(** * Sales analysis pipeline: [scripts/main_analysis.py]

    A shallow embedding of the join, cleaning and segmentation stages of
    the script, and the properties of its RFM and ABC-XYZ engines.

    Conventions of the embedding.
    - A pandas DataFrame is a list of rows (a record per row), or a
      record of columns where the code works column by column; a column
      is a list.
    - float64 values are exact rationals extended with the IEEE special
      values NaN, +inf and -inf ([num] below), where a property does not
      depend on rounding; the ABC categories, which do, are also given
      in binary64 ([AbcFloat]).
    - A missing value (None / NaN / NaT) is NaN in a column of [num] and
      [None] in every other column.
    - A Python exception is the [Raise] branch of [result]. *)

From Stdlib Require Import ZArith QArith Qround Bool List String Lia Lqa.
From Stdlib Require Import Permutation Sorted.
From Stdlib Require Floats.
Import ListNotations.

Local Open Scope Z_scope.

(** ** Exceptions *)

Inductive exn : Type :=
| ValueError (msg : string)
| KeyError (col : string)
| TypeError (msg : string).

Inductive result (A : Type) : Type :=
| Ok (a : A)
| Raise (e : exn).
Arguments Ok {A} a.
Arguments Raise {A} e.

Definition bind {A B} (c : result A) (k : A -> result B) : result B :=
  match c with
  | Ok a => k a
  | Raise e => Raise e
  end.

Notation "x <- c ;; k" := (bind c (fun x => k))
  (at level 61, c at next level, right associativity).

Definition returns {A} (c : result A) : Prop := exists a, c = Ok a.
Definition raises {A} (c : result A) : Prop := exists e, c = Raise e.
******************************
Beginning with the line in which "Raise (e : exn)." appears, set down each line through the last one in the listing, unchanged and with no extras.

> **Exercise output**
| Raise (e : exn).
Arguments Ok {A} a.
Arguments Raise {A} e.

Definition bind {A B} (c : result A) (k : A -> result B) : result B :=
  match c with
  | Ok a => k a
  | Raise e => Raise e
  end.

Notation "x <- c ;; k" := (bind c (fun x => k))
  (at level 61, c at next level, right associativity).

Definition returns {A} (c : result A) : Prop := exists a, c = Ok a.
Definition raises {A} (c : result A) : Prop := exists e, c = Raise e.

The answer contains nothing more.